I’ve learned some great lessons by paying attention to TV and screen writers’ methodology. What I’ve learned has helped me – I hope – to improve the quality of my own books. Most importantly for me – and my readers – I’ve made two significant observations:
- Action shows begin with action! In the gool-ol’ days, movie goers expected to see the movie begin with the title, and the names of the stars they came to see. Then they munched on their popcorn while enduring the obligatory tribute to writers, musical artists, cinematographers, and producers. At length, the viewer knew the movie was about to begin when they saw the name of the director displayed on the screen. Today, viewers expect an immediate onslaught of dramatic music and sound effects designed to blast the ear drums of elderly folks like me. They do this, of course, to heighten the intensity of beginning an action movie. The viewer loses control of the popcorn (50% of which now ends up underfoot on the theater floor). It’s time to buckles up! The credits now displayed are almost invisible as viewer attention is focused intently upon the ebbing intensity of action on the screen.

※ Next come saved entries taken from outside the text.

(* ===== verification/EndToEnd.v ===== *)
(** * The repository's round-trip tests, run on the model

    The tests that write an index, open what was written and search it
    ([core/tests/core_roundtrip.rs], [core/tests/tokenizer_roundtrip.rs] and the
    [tests] module of ffi/src/lib.rs), with the engine of [MiniEngine], so that
    the rows of a search come out of the bytes of the archive.  Queries are the
    texts of JSON trees.  At the end an archive whose file cannot be read is
    opened through both foreign interfaces. *)

From S2P Require Import Prelude RustStd Error IoLayer Json Tokenizer Config HeaderJson Storage Archive.
From S2P Require Import Query Analyzer BuildQuery BuildQuerySpec Writer Reader ToyEngine MiniAnalysis MiniEngine Native Ffi.
From S2P Require Import Conformance.
From S2P Require Jni ToyJava.
Import QueryTests.

#[local] Existing Instances toy_platform mini_unicode toy_text toy_profile toy_analysis toy_schema
  toy_display toy_hash mini_handle_registry mini_writer mini_registry mini_reader.

Definition to_text (j : json) : str := Z_of_byte <$> to_bytes (json_to_tree j).

(** ** [core/tests/core_roundtrip.rs] *)
Module RoundTrip.
Abbreviation Fallible := (result (Fault FtIndexError)) (only parsing).
Definition Written : Type := FullTextIndexWriter (Schema := ToySchema) (I := MiniWriter).
Definition Addition : Type := ST Written (Fault FtIndexError) unit.
Definition add_each (docs : list Addition) : Addition := foldr (λ add rest, _ ← add; rest) (mret tt) docs.
(** A writer, its documents and [writer.write(&mut PosWriter::new(&mut bytes))]. *)
Definition build (config : FullTextIndexConfig) (docs : list Addition) : Fallible (list byte) :=
  match FullTextIndexWriter_new (Schema := ToySchema) (I := MiniWriter) config with
  | Some writer =>
      writer ← writer;
      let '(added, writer) := add_each docs writer in
      _ ← added;
      let '(written, (_, output)) := write (writer, pos_writer ([] : list byte)) in
      _ ← written;
      Ok (into_inner output)
  | None => Err (Panicked PayloadOther)
  end.
Definition build_index_with_config (config : FullTextIndexConfig) : Fallible (list byte) := build config [
  add_document 10 (lit "Apache Paimon supports full text search");
  add_document 11 (lit "Tantivy is a Rust search engine");
  add_document 12 (lit "Paimon tables can use indexes")].
Definition build_index : Fallible (list byte) := build_index_with_config FullTextIndexConfig_default.
Definition build_fields : Fallible (list byte) :=
  build (with_text_fields [lit "title"; lit "body"] FullTextIndexConfig_default) [
    add_document_fields 1 [(lit "title", lit "Apache Paimon"); (lit "body", lit "lake storage")];
    add_document_fields 2 [(lit "title", lit "Tantivy"); (lit "body", lit "Rust search engine")]].

Definition Opened (R : Type) `{SeekRead R} : Type :=
  FullTextIndexReader (R := R) (Ix := MiniIndex) (Parsed := MiniParsed).
(** [FullTextIndexReader::open(input)?], and a method of the reader. *)
Definition on_opened {R A} `{SeekRead R} (input : R) (m : ST (Opened R) (Fault FtIndexError) A) : Fallible A :=
  reader ← FullTextIndexReader_open (Ix := MiniIndex) (Parsed := MiniParsed) input; (m reader).1.
Definition on_index {A} (bytes : Fallible (list byte)) (m : ST (Opened SliceReader) (Fault FtIndexError) A) : Fallible A :=
  bytes ← bytes; on_opened (slice_reader bytes) m.
Definition found (bytes : Fallible (list byte)) (query : json) : Fallible (list Z) :=
  row_ids <$> on_index bytes (search (to_text query) 10).
Definition match_query (terms column : string) : json :=
  obj [("match", obj [("query", text terms); ("column", text column)])]%string.
Definition match_query_without_column (terms : string) : json :=
  obj [("match", obj [("query", text terms)])]%string.
Definition match_query_and (terms : str) (column : string) : json :=
  obj [("match", obj [("query", JString terms); ("column", text column); ("operator", text "AND")])]%string.

Definition match_query_round_trip : Prop :=
  on_index build_index (
    result ← search (to_text (match_query "paimon" "text")) 10;
    metadata ← ST_gets reader_metadata;
    mret (document_count metadata, row_ids result, blen (scores result)))
  = Ok (3, [10; 12], 2).
Lemma round_trip_test_passes : match_query_round_trip.
Proof. vm_compute. reflexivity. Qed.

Definition match_query_and_operator_filters_terms : Prop :=
  found build_index (match_query_and (lit "paimon indexes") "text") = Ok [12].
Lemma and_operator_test_passes : match_query_and_operator_filters_terms.
Proof. vm_compute. reflexivity. Qed.

(** The best row without a filter, and the other one with a filter. *)
Definition filter_of (allowed : list Z) : list byte := to_bytes allowed.
Definition search_with_roaring_filter_limits_allowed_row_ids_before_top_docs : Prop :=
  let query := to_text (match_query "paimon" "text") in
  (unfiltered ← on_index build_index (search query 1);
   let allowed_id := if head (row_ids unfiltered) is Some 10 then 12 else 10 in
   filtered ← on_index build_index (search_with_roaring_filter query 1 (filter_of [allowed_id]));
   Ok (bool_decide (row_ids filtered = [allowed_id]), blen (scores filtered))) = Ok (true, 1).
Lemma filter_before_top_docs_test_passes : search_with_roaring_filter_limits_allowed_row_ids_before_top_docs.
Proof. vm_compute. reflexivity. Qed.

Definition search_with_empty_roaring_filter_returns_empty_results : Prop :=
  (λ result, (row_ids result, scores result)) <$> on_index build_index
    (search_with_roaring_filter (to_text (match_query "paimon" "text")) 10 (filter_of [])) = Ok ([], []).
Lemma empty_filter_test_passes : search_with_empty_roaring_filter_returns_empty_results.
Proof. vm_compute. reflexivity. Qed.

Definition search_with_roaring_filter_supports_64_bit_row_ids : Prop :=
  let allowed_id := Z.shiftl 1 33 + 17 in
  row_ids <$> on_index
    (build FullTextIndexConfig_default [add_document 1 (lit "apache paimon"); add_document allowed_id (lit "paimon filtered row")])
    (search_with_roaring_filter (to_text (match_query "paimon" "text")) 10 (filter_of [allowed_id]))
  = Ok [allowed_id].
Lemma row_ids_of_64_bits_test_passes : search_with_roaring_filter_supports_64_bit_row_ids.
Proof. vm_compute. reflexivity. Qed.

Definition search_rejects_invalid_roaring_filter_bytes : Prop :=
  fault_with (on_index build_index (search_with_roaring_filter (to_text (match_query "paimon" "text")) 10
    (as_bytes (lit "not roaring")))) "invalid RoaringTreemap filter" = true.
Lemma invalid_filter_test_passes : search_rejects_invalid_roaring_filter_bytes.
Proof. vm_compute. reflexivity. Qed.

(** [0.5] as a binary64 number. *)
Definition half : SpecFloat.spec_float := SpecFloat.S754_finite false 4503599627370496 (-53).
Definition boost_query_requires_positive_match : Prop :=
  found (build FullTextIndexConfig_default [add_document 1 (lit "apache paimon"); add_document 2 (lit "tantivy only")])
    (obj [("boost", obj [
      ("positive", match_query "paimon" "text"); ("negative", match_query "tantivy" "text");
      ("negative_boost", JFloat half)])]%string) = Ok [1].
Lemma positive_match_test_passes : boost_query_requires_positive_match.
Proof. vm_compute. reflexivity. Qed.

Definition match_query_without_column_searches_all_indexed_fields : Prop :=
  found build_fields (match_query_without_column "rust") = Ok [2].
Lemma all_fields_test_passes : match_query_without_column_searches_all_indexed_fields.
Proof. vm_compute. reflexivity. Qed.
(* ===== verification/_CoqProject ===== *)
-Q . S2P
Prelude.v
GoVal.v
Rfc3339.v
Json.v
JsonText.v
JsonValue.v
Effects.v
Domain.v
Schema.v
Broker.v
TaskStore.v
TaskList.v
Artifacts.v
Cursor.v
BridgeLease.v
Queue.v
InitiativeStore.v
TransitionLog.v
Policy.v
Http.v
TaskApi.v
Worker.v
WorkerLoop.v
InitiativeApi.v
Autonomous.v
Objective.v
Evidence.v
Retrieval.v
Workspace.v
Profile.v
Plans.v
Planning.v
Contract.v
ObjectiveRun.v
Machine.v
Planner.v
Runner.v
RunnerSpec.v
Regexp.v
RepairScope.v
ReviewReport.v
CodeAnalysis.v
ScaffoldFiles.v
Glob.v
CoderTask.v
Executor.v
ExecutorSpec.v
BridgeApi.v
Capability.v
CapabilitySpec.v
Daemon.v
DaemonSpec.v
EnvFile.v
System.v
Auth.v
Gateway.v
ToolCall.v
GatewayApi.v
GatewayStream.v
GatewayChat.v
TelegramQueue.v
Timers.v
Interaction.v
TelegramBot.v
Learning.v
(** Bytes, and the sequences that encode a rune ([utf8.DecodeRune]). *)
Definition code (a : ascii) : N := N_of_ascii a.
Definition isb (n : N) (a : ascii) : bool := (code a =? n)%N.
Definition within (lo hi : N) (a : ascii) : bool := (lo <=? code a)%N && (code a <=? hi)%N.
Definition cont (a : ascii) : bool := within 128 191 a.
Definition valid2 (a b : ascii) : bool := within 194 223 a && cont b.
Definition valid3 (a b c : ascii) : bool :=
  ((isb 224 a && within 160 191 b) || (within 225 236 a && cont b)
   || (isb 237 a && within 128 159 b) || (within 238 239 a && cont b)) && cont c.
Definition valid4 (a b c d : ascii) : bool :=
  ((isb 240 a && within 144 191 b) || (within 241 243 a && cont b)
   || (isb 244 a && within 128 143 b)) && cont c && cont d.
(** U+FFFD. *)
Definition replacement : string :=
  String (ascii_of_N 239) (String (ascii_of_N 191) (String (ascii_of_N 189) "")).

(** The runes of a text, each by its UTF-8 text; [bad] reads a byte that starts none. *)
Fixpoint units (bad : ascii → string) (s : string) : list string :=
  match s with
  | EmptyString => []
  | String a r =>
      if within 0 127 a then String a "" :: units bad r else
      match r with
      | EmptyString => [bad a]
      | String b r2 =>
          if valid2 a b then String a (String b "") :: units bad r2 else
          match r2 with
          | EmptyString => bad a :: units bad r
          | String c r3 =>
              if valid3 a b c then String a (String b (String c "")) :: units bad r3 else
              match r3 with
              | EmptyString => bad a :: units bad r
              | String d r4 =>
                  if valid4 a b c d then String a (String b (String c (String d ""))) :: units bad r4
                  else bad a :: units bad r
              end
          end
      end
  end.
(** [[]rune(s)], where such a byte reads as U+FFFD. *)
Definition runes (s : string) : list string := units (λ _, replacement) s.
(** [strings.ToLower], rune by rune: ASCII, the letters of two bytes of the Latin,
    Greek, Cyrillic and Armenian scripts whose cases are regular, and the two that it
    sends to ASCII letters (the Kelvin sign and the dotted capital I); other letters
    keep their case. *)
Definition lower_ascii (a : ascii) : ascii :=
  let n := nat_of_ascii a in
  if ((65 <=? n) && (n <=? 90))%nat then ascii_of_nat (n + 32) else a.
(** The small letter of a code point of two bytes. *)
Definition lower_rune (u : N) : N :=
  let between (lo hi : N) := (lo <=? u)%N && (u <=? hi)%N in
  let even_pair := between 256%N 311%N || between 330%N 375%N || between 1120%N 1152%N
    || between 1162%N 1215%N || between 1232%N 1327%N in
  let odd_pair := between 313%N 328%N || between 377%N 382%N || between 1217%N 1230%N in
  if (between 192%N 222%N && negb (u =? 215)%N) || (between 913%N 939%N && negb (u =? 930)%N)
     || between 1040%N 1071%N then (u + 32)%N
  else if even_pair && N.even u then (u + 1)%N
  else if odd_pair && N.odd u then (u + 1)%N
  else if (u =? 376)%N then 255%N
  else if (u =? 902)%N then 940%N
  else if between 904%N 906%N then (u + 37)%N
  else if (u =? 908)%N then 972%N
  else if between 910%N 911%N then (u + 63)%N
  else if between 1024%N 1039%N then (u + 80)%N
  else if (u =? 1216)%N then 1231%N
  else if between 1329%N 1366%N then (u + 48)%N
  else u.
Definition lower_text (u : string) : string :=
  match u with
  | String a EmptyString => String (lower_ascii a) ""
  | String a (String b EmptyString) =>
      if isb 196 a && isb 176 b then "i"
      else
        let v := lower_rune ((code a - 192) * 64 + (code b - 128)) in
        String (ascii_of_N (192 + v / 64)) (String (ascii_of_N (128 + v mod 64)) "")
  | String a (String b (String c EmptyString)) =>
      if isb 226 a && isb 132 b && isb 170 c then "k" else u
  | _ => u
  end.
Definition to_lower (s : string) : string := sjoin "" (lower_text <$> runes s).

(** Texts that [strings.EqualFold] takes for the same, as far as their ASCII letters
    go: the long s and the Kelvin sign are the only others that fold to those. *)
Fixpoint fold_ascii (s : string) : string :=
  match s with
  | String a ((String b r2) as r) =>
      if ascii_in [197]%nat a && ascii_in [191]%nat b then String "s" (fold_ascii r2) else
      match r2 with
      | String c r3 =>
          if ascii_in [226]%nat a && ascii_in [132]%nat b && ascii_in [170]%nat c
          then String "k" (fold_ascii r3) else String (lower_ascii a) (fold_ascii r)
      | EmptyString => String (lower_ascii a) (fold_ascii r)
      end
  | String a EmptyString => String (lower_ascii a) ""
  | EmptyString => ""
  end.
(** [strings.EqualFold(a, b)] for an ASCII [b]. *)
Definition equal_fold (a b : string) : bool := fold_ascii a =?s fold_ascii b.

(** [strings.Cut], [strings.Split] and the text before [strings.LastIndex]. *)
Fixpoint cut (sep s : string) : option (string * string) :=
  if has_prefix sep s then Some ("", sdrop (String.length sep) s)
  else match s with
       | EmptyString => None
       | String c r => (λ '(a, b), (String c a, b)) <$> cut sep r
       end.
Fixpoint split_rounds (rounds : nat) (sep s : string) : list string :=
  match rounds with
  | O => [s]
  | S rounds =>
      match cut sep s with Some (a, b) => a :: split_rounds rounds sep b | None => [s] end
  end.
Definition split_text (sep s : string) : list string := split_rounds (String.length s) sep s.
Fixpoint before_last (sep s : string) : option string :=
  match s with
  | EmptyString => None
  | String c r =>
      match before_last sep r with
      | Some a => Some (String c a)
      | None => if has_prefix sep s then Some "" else None
      end
  end.

(** [strconv.Quote], [fmt]'s verb q: a byte that is not part of a character is written in
    hexadecimal; a character beyond ASCII is taken for printable. *)
Definition dquote : string := String (ascii_of_nat 34) "".
Definition hex_char (n : N) : ascii := ascii_of_N (if (n <? 10)%N then 48 + n else 87 + n)%N.
Definition hex_byte (a : ascii) : string :=
  "\x" +:+ String (hex_char (code a / 16)) (String (hex_char (code a mod 16)) "").
Definition quoted_unit (u : string) : string :=
  match u with
  | String a EmptyString =>
      if isb 34 a || isb 92 a then "\" +:+ u
      else if isb 7 a then "\a" else if isb 8 a then "\b" else if isb 9 a then "\t"
      else if isb 10 a then "\n" else if isb 11 a then "\v" else if isb 12 a then "\f"
      else if isb 13 a then "\r" else if within 32 126 a then u else hex_byte a
  | _ => u
  end.
Definition go_quote (s : string) : string :=
  dquote +:+ sjoin "" (quoted_unit <$> units hex_byte s) +:+ dquote.

(** [strings.ToUpper], as far as the ASCII letters of the result go: those, the
    dotless i and the long s are what it sends to ASCII letters. *)
Definition upper_ascii (a : ascii) : ascii :=
  let n := nat_of_ascii a in
  if ((97 <=? n) && (n <=? 122))%nat then ascii_of_nat (n - 32) else a.
Fixpoint to_upper (s : string) : string :=
  match s with
  | String a ((String b r2) as r) =>
      if ascii_in [196]%nat a && ascii_in [177]%nat b then String "I" (to_upper r2)
      else if ascii_in [197]%nat a && ascii_in [191]%nat b then String "S" (to_upper r2)
      else String (upper_ascii a) (to_upper r)
  | String a EmptyString => String (upper_ascii a) ""
  | EmptyString => ""
  end.

(** [strings.Fields] *)
Fixpoint fields_from (word s : string) : list string :=
  let flush := if word =?s "" then [] else [word] in
  match s with
  | EmptyString => flush
  | String a r =>
      let more := fields_from (word +:+ String a "") r in
      if space1 a then flush ++ fields_from "" r else
      match r with
      | String b r2 =>
          if space2 a b then flush ++ fields_from "" r2 else
          match r2 with
          | String c r3 => if space3 a b c then flush ++ fields_from "" r3 else more
          | EmptyString => more
          end
      | EmptyString => more
      end
  end.
Definition fields (s : string) : list string := fields_from "" s.

(** [strings.Trim(s, cutset)] for an ASCII cutset *)
Definition in_set (cutset : string) (a : ascii) : bool :=
  contains (String a "") cutset.
Fixpoint trim_set_left (cutset s : string) : string :=
  match s with
  | String a r => if in_set cutset a then trim_set_left cutset r else s
  | EmptyString => ""
  end.
Fixpoint trim_set_right (cutset s : string) : string :=
  match s with
  | String a r =>
      let r' := trim_set_right cutset r in
      if (r' =?s "") && in_set cutset a then "" else String a r'
  | EmptyString => ""
  end.
Definition trim_set (cutset s : string) : string :=
  trim_set_right cutset (trim_set_left cutset s).

(** [strings.Split(s, sep)] for a one-byte separator *)
Fixpoint split_on (sep : ascii) (s : string) : list string :=
  match s with
  | EmptyString => [""]
  | String a r =>
      if Ascii.eqb a sep then "" :: split_on sep r
      else match split_on sep r with
           | x :: xs => String a x :: xs
           | [] => [String a ""]
           end
  end.

(** [strings.ReplaceAll(s, c, new)] for a one-byte pattern *)
Definition replace_char (c : ascii) (new s : string) : string :=
  sjoin new (split_on c s).

(** [bufio.Scanner]: the lines before one that has [limit] bytes or more, and whether
    there is one; a carriage return at the end of a line is dropped. *)
Fixpoint scan_from (limit : Z) (lines : list string) : list string * bool :=
  match lines with
  | [] | [""] => ([], false)
  | line :: lines =>
      if slen line <? limit then
        let '(l, too_long) := scan_from limit lines in
        (trim_suffix (String (ascii_of_nat 13) "") line :: l, too_long)
      else ([], true)
  end.
Definition scan_lines (limit : Z) (text : string) : list string * bool :=
  scan_from limit (split_on (ascii_of_nat 10) text).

- Dramatic TV show writers work their artistic craft by skillfully conjoining episodes with an ominous and opaque backdrop of suspense. Something sinister is brewing in the background. It’s an adjunct to the main plot, but viewers are enthralled by it; almost distracted by the dark shadow of intrigue that threatens to upset the apple cart. The viewer is given just enough information to realize that something ominous and unsettling will – at some point – rear its ugly head to obliterate lesser concerns. The viewer will enjoy a satisfying conclusion to the episode, but will be left in suspense, wondering when the mystery of the ominous specter will be resolved. A skilled writer will keep this foreboding monster alive through two or more seasons of episodes.
Fortunately, I’m at a stage in my current writing project that I can implement that which I’ve learned about these two important lessons. Converting a blank page to an enthralling episode is not easy, but the challenge of doing so is an enjoyable task.